→ Exercise directions: The answer must consist of every line in the records below that contains the string "closed".

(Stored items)
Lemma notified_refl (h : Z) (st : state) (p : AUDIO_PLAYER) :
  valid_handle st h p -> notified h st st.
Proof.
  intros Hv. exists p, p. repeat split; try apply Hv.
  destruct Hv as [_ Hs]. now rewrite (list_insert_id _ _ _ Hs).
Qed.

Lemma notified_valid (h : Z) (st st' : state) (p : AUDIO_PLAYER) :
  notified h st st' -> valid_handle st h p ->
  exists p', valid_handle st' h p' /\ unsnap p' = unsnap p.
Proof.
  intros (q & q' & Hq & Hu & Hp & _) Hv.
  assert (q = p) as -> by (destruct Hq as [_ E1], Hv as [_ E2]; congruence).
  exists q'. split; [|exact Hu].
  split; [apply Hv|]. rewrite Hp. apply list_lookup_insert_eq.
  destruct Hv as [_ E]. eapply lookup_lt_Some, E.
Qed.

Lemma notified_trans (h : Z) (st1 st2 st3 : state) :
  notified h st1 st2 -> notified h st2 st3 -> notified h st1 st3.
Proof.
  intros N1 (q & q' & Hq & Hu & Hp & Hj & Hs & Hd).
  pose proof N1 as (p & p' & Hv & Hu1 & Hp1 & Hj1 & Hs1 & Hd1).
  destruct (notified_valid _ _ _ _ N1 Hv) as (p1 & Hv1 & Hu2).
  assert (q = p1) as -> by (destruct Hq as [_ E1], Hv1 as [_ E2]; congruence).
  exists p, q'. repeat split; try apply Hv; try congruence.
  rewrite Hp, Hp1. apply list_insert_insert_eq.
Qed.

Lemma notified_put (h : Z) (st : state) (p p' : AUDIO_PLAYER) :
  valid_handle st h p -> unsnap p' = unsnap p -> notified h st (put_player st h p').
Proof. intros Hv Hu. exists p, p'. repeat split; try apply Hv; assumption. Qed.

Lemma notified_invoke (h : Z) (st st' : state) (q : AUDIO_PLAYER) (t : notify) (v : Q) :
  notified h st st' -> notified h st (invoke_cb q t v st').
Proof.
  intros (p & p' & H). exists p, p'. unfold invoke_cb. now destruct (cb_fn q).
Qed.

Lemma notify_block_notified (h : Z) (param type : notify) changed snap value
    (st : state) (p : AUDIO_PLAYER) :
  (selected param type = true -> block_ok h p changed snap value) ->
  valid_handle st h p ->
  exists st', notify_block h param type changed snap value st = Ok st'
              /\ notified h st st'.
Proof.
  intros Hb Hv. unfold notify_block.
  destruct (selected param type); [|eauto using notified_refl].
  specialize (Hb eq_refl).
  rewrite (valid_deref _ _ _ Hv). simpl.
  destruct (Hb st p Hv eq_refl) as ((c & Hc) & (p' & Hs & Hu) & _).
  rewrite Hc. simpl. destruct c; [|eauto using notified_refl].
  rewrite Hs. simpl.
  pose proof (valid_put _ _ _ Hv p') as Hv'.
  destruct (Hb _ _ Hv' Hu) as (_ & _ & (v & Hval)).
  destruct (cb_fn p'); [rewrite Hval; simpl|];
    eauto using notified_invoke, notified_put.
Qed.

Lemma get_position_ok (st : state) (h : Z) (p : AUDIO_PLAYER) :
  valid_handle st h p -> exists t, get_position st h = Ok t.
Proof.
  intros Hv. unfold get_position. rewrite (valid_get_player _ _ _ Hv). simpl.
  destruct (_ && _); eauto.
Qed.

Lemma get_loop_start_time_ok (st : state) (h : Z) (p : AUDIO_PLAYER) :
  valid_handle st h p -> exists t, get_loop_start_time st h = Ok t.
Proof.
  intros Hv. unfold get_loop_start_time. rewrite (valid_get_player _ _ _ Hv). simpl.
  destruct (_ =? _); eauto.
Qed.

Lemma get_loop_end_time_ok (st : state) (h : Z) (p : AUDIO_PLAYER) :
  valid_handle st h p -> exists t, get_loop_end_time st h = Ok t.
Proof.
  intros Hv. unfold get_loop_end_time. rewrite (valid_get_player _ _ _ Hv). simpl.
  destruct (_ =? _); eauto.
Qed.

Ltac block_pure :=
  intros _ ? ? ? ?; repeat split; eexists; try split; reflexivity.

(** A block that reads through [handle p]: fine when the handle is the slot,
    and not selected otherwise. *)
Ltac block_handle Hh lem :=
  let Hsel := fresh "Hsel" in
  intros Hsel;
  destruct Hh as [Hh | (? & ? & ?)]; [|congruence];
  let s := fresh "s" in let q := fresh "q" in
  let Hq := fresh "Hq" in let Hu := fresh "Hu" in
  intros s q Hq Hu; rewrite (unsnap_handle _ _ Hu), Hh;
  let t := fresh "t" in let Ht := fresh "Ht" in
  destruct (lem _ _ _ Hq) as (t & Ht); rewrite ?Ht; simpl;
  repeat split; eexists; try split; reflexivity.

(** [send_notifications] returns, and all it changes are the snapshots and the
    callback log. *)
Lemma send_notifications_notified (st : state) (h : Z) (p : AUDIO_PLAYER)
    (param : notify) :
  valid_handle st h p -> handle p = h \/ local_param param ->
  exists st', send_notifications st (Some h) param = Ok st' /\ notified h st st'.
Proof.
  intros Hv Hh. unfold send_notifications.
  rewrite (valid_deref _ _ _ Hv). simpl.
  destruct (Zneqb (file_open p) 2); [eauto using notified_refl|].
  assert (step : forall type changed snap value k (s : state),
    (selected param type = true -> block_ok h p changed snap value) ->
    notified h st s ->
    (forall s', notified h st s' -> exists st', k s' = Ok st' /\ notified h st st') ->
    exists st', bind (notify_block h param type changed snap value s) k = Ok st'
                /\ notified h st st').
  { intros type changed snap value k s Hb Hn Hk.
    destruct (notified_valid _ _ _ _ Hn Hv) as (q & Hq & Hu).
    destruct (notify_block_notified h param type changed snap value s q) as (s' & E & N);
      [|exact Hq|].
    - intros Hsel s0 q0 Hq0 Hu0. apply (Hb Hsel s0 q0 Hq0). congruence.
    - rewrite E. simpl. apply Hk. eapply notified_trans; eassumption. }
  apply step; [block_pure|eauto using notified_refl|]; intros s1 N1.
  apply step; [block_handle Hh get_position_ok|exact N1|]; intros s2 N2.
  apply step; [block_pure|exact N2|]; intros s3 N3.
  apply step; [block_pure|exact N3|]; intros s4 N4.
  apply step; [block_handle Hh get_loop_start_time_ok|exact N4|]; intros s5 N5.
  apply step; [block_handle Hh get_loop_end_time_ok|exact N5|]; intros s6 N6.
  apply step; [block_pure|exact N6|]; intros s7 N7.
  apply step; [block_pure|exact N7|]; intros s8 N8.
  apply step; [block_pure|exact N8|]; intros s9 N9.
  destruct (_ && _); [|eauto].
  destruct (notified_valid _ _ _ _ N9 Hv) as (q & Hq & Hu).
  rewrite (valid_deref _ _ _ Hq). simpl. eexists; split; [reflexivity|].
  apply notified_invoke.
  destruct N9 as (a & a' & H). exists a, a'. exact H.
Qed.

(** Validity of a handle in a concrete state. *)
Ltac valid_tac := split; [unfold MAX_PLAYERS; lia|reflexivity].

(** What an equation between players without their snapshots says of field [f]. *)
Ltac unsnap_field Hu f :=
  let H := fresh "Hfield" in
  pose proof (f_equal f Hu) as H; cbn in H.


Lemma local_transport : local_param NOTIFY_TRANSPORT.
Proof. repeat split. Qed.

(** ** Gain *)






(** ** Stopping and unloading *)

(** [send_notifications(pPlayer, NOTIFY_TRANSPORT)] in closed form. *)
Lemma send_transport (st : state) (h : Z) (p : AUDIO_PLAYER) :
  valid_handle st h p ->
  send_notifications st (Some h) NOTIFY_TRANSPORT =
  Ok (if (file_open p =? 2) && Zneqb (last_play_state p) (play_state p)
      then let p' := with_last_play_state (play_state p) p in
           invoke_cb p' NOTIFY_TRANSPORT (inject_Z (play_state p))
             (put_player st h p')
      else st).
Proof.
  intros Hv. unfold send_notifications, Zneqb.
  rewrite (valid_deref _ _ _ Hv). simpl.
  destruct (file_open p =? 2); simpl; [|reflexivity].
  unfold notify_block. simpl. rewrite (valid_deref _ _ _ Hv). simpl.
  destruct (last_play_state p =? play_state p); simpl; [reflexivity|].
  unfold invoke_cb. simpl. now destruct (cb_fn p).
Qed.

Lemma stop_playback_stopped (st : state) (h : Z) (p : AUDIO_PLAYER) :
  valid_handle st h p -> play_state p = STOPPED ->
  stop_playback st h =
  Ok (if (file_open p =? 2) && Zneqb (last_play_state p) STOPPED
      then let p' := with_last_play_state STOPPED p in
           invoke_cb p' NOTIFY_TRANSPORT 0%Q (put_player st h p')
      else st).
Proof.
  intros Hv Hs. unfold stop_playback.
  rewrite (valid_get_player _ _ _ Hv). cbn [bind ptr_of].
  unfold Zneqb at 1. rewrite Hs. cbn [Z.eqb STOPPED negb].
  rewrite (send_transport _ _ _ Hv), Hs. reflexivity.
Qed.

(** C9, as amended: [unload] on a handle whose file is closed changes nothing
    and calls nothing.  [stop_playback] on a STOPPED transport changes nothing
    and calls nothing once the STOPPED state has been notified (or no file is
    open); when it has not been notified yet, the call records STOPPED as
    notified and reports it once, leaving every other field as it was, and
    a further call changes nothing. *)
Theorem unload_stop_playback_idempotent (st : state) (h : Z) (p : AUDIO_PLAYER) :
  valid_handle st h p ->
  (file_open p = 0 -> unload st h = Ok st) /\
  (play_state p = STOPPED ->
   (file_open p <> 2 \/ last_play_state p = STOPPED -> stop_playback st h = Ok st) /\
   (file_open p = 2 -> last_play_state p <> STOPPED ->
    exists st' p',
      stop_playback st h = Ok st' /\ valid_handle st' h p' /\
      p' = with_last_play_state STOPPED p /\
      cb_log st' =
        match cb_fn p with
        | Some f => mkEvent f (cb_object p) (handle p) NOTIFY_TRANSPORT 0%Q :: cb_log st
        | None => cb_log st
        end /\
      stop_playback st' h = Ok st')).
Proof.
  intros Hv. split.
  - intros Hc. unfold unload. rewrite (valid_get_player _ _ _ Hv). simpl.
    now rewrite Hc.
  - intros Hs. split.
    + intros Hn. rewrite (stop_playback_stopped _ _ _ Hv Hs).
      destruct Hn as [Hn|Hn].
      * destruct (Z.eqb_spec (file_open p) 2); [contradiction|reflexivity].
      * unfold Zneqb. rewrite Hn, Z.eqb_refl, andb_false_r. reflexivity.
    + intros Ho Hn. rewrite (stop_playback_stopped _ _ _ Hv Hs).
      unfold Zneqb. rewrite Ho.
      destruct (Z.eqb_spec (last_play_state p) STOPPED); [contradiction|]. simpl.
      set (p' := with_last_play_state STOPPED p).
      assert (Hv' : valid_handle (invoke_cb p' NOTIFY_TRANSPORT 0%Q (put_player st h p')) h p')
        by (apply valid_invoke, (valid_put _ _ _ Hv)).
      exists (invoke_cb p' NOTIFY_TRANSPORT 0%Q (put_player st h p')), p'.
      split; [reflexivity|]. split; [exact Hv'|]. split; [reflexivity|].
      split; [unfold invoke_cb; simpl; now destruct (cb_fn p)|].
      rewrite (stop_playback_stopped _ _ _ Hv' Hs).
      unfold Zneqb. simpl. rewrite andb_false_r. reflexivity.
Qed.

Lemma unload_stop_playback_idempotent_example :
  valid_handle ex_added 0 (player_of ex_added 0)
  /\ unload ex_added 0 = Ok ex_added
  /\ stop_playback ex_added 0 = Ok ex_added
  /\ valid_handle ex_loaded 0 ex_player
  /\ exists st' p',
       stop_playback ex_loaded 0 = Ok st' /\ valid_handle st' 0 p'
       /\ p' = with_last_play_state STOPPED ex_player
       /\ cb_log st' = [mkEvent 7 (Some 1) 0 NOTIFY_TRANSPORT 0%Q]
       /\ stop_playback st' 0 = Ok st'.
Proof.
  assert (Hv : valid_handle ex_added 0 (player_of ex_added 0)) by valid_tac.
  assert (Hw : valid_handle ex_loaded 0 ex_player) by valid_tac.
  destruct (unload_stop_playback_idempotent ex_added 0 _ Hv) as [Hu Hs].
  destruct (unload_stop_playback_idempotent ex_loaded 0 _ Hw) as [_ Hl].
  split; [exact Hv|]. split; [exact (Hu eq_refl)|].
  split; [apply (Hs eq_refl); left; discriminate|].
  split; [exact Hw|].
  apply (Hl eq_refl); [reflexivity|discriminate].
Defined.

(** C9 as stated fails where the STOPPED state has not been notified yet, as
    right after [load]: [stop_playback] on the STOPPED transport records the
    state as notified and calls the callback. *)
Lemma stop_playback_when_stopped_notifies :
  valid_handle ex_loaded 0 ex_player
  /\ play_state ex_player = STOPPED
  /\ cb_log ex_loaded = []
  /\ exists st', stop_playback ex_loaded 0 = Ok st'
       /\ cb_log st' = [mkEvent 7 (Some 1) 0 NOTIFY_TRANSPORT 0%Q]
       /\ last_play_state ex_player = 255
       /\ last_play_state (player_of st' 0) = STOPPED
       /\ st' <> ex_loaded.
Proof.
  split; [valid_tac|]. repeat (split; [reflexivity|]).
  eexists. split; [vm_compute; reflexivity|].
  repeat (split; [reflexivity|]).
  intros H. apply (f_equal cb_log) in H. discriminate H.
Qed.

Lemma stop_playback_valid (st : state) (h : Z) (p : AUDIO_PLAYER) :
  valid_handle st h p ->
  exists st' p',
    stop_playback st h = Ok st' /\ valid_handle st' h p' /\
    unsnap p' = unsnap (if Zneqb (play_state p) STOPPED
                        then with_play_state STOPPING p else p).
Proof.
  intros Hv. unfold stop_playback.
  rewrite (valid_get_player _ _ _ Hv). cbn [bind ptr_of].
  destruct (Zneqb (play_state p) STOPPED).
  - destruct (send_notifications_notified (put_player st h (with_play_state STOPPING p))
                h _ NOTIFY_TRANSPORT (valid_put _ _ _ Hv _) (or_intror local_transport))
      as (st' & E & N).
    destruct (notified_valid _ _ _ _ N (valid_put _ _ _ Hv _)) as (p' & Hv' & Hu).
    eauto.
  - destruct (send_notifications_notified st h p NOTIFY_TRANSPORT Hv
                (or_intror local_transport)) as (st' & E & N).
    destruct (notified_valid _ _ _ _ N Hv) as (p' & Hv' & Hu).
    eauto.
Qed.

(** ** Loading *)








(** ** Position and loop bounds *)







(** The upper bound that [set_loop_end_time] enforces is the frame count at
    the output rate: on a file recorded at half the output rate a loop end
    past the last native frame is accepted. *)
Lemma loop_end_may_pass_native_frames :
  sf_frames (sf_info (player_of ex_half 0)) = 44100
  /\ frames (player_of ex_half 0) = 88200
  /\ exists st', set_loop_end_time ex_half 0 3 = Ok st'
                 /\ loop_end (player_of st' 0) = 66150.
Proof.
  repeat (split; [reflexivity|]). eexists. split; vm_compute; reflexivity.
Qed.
--
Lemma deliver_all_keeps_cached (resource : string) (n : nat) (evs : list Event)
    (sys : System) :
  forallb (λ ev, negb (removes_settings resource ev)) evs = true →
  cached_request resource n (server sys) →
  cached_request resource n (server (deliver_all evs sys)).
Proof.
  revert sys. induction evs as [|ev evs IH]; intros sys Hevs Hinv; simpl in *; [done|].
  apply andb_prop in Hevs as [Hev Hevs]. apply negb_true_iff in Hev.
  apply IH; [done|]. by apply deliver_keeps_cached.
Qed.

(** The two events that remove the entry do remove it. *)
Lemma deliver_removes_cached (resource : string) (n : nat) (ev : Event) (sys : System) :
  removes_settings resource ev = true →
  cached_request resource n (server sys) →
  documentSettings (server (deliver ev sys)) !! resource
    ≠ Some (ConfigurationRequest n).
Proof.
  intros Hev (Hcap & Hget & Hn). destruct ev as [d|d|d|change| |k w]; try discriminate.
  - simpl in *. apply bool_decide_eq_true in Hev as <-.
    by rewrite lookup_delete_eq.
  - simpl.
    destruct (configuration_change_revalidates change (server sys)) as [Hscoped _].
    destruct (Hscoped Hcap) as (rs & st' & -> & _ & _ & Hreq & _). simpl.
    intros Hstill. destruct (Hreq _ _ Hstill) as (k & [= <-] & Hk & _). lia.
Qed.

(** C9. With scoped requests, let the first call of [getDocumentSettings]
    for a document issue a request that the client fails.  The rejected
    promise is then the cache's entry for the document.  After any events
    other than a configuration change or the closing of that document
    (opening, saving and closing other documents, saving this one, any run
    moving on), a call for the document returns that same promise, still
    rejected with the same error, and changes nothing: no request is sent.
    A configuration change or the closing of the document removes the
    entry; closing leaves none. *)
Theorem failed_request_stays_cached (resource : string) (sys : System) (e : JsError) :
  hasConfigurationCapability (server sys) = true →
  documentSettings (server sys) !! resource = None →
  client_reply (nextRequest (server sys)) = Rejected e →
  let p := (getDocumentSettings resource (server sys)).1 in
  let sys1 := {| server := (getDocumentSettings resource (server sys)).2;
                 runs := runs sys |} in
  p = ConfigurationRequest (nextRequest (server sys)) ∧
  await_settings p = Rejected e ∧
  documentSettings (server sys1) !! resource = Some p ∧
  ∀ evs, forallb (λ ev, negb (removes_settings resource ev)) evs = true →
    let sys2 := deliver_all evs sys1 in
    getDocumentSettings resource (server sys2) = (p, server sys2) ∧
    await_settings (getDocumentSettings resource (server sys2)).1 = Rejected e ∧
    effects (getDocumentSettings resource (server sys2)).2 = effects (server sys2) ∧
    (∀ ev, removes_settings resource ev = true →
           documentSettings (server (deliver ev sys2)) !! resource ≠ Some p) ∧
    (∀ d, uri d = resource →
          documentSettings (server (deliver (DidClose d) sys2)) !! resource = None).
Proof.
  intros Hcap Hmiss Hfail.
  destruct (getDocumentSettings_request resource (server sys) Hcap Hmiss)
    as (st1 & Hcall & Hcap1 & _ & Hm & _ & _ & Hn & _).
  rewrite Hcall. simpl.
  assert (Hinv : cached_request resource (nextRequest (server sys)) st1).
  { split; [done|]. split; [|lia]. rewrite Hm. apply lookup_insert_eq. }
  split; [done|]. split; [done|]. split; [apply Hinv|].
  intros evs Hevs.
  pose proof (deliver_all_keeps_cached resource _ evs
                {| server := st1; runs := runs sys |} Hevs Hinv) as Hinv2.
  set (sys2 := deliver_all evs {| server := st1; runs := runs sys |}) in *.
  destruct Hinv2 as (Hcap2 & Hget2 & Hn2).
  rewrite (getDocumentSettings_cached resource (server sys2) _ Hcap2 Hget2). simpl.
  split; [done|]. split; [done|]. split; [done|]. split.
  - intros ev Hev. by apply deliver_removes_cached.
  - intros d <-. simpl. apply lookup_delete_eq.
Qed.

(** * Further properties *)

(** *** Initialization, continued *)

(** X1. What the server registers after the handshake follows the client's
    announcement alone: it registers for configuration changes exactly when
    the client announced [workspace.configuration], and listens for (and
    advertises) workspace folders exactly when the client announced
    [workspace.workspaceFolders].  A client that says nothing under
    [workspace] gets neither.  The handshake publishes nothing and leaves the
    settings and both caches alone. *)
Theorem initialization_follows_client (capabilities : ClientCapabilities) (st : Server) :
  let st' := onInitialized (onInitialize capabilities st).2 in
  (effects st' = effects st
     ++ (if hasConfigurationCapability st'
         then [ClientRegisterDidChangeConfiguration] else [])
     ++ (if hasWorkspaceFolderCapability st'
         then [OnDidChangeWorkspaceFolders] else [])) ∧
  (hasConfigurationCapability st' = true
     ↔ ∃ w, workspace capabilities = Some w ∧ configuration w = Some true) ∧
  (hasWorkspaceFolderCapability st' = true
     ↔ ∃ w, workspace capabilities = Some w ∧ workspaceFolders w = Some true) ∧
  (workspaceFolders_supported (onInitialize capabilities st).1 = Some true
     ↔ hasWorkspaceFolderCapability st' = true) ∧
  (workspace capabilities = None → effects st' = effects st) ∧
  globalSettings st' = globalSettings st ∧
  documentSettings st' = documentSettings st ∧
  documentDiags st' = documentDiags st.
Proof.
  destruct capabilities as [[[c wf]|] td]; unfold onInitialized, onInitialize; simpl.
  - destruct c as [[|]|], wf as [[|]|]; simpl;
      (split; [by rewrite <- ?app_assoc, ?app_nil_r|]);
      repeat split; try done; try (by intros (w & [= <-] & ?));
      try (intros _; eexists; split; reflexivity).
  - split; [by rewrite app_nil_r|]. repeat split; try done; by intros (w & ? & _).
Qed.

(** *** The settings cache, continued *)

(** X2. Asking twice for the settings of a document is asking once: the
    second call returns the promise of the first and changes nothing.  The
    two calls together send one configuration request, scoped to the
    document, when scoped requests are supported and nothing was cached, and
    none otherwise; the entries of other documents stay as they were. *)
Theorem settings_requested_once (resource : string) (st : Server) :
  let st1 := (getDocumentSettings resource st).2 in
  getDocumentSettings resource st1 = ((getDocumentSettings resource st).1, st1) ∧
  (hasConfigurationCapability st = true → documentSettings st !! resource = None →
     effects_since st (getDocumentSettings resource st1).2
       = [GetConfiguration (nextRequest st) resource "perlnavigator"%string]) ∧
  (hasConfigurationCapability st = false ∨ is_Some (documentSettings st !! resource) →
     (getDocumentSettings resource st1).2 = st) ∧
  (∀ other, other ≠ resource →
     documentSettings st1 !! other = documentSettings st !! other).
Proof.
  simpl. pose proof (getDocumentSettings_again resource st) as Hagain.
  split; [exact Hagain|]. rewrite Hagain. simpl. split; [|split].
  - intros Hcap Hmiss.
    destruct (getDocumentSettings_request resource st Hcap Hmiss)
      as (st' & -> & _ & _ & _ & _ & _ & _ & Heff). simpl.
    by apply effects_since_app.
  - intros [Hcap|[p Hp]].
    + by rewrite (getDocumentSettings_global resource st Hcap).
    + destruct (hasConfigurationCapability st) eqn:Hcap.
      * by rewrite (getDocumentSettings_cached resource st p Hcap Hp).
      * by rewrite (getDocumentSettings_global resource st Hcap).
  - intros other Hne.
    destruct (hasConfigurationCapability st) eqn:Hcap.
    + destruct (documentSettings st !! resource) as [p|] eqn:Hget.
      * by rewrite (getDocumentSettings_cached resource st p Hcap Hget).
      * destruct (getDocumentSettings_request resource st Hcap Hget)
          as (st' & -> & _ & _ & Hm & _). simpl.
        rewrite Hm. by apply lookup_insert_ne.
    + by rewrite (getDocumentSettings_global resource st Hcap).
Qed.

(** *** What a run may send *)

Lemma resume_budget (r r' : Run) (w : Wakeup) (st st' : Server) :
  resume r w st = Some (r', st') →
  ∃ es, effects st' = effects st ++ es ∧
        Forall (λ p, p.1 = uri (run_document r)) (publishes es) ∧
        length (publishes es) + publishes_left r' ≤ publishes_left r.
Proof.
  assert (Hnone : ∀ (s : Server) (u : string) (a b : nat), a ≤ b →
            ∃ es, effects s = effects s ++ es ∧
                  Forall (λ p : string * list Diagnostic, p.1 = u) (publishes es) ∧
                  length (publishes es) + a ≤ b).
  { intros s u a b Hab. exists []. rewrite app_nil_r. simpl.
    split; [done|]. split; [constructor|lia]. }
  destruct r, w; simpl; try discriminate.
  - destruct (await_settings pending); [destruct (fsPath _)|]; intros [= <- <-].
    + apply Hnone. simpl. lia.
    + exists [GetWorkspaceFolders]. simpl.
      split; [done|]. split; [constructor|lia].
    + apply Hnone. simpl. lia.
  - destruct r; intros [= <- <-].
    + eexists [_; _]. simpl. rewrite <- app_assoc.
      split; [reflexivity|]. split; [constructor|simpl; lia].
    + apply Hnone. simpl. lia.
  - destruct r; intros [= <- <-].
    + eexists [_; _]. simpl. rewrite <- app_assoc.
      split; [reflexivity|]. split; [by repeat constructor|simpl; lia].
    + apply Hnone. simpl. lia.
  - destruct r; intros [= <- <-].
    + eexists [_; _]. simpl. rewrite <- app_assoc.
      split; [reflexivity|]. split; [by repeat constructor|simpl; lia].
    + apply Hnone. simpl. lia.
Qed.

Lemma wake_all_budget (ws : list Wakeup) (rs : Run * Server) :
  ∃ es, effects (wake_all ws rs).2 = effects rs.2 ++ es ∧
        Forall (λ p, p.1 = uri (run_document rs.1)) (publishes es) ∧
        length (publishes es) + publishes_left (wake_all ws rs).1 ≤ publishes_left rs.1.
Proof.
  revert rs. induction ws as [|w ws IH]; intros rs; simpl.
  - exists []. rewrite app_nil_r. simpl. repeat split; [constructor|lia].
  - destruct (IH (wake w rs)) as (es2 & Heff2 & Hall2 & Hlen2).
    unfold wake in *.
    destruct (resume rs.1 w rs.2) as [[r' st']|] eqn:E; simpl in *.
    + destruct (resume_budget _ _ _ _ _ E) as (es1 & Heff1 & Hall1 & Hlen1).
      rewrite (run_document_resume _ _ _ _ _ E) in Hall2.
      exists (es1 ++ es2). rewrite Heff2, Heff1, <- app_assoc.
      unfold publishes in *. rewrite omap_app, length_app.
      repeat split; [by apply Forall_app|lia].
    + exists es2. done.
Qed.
---
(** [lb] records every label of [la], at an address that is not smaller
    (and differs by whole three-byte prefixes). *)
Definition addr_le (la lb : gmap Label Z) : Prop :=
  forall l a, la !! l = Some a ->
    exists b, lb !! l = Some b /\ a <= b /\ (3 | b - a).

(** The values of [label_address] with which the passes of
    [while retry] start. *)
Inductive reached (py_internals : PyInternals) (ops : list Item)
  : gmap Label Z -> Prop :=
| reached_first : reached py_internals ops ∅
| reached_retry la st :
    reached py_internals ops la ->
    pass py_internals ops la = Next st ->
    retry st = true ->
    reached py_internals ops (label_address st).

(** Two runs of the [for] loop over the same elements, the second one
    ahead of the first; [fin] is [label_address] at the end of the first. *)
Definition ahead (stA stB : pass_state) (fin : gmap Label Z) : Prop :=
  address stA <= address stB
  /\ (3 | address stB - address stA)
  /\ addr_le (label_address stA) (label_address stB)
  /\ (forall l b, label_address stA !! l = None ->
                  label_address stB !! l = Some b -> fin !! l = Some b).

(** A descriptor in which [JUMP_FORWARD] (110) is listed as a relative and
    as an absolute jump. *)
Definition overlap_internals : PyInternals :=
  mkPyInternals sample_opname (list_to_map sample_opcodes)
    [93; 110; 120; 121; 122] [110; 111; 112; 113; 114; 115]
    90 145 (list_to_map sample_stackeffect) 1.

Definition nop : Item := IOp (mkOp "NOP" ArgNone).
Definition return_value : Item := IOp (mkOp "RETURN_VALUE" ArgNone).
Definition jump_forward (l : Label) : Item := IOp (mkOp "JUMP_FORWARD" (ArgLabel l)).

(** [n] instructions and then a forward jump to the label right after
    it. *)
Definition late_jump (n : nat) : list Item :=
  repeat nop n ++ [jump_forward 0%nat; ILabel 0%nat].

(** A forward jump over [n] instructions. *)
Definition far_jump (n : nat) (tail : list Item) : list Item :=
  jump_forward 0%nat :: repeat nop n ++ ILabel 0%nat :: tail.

→ Answer to the problem:
(** [send_notifications(pPlayer, NOTIFY_TRANSPORT)] in closed form. *)
(** C9, as amended: [unload] on a handle whose file is closed changes nothing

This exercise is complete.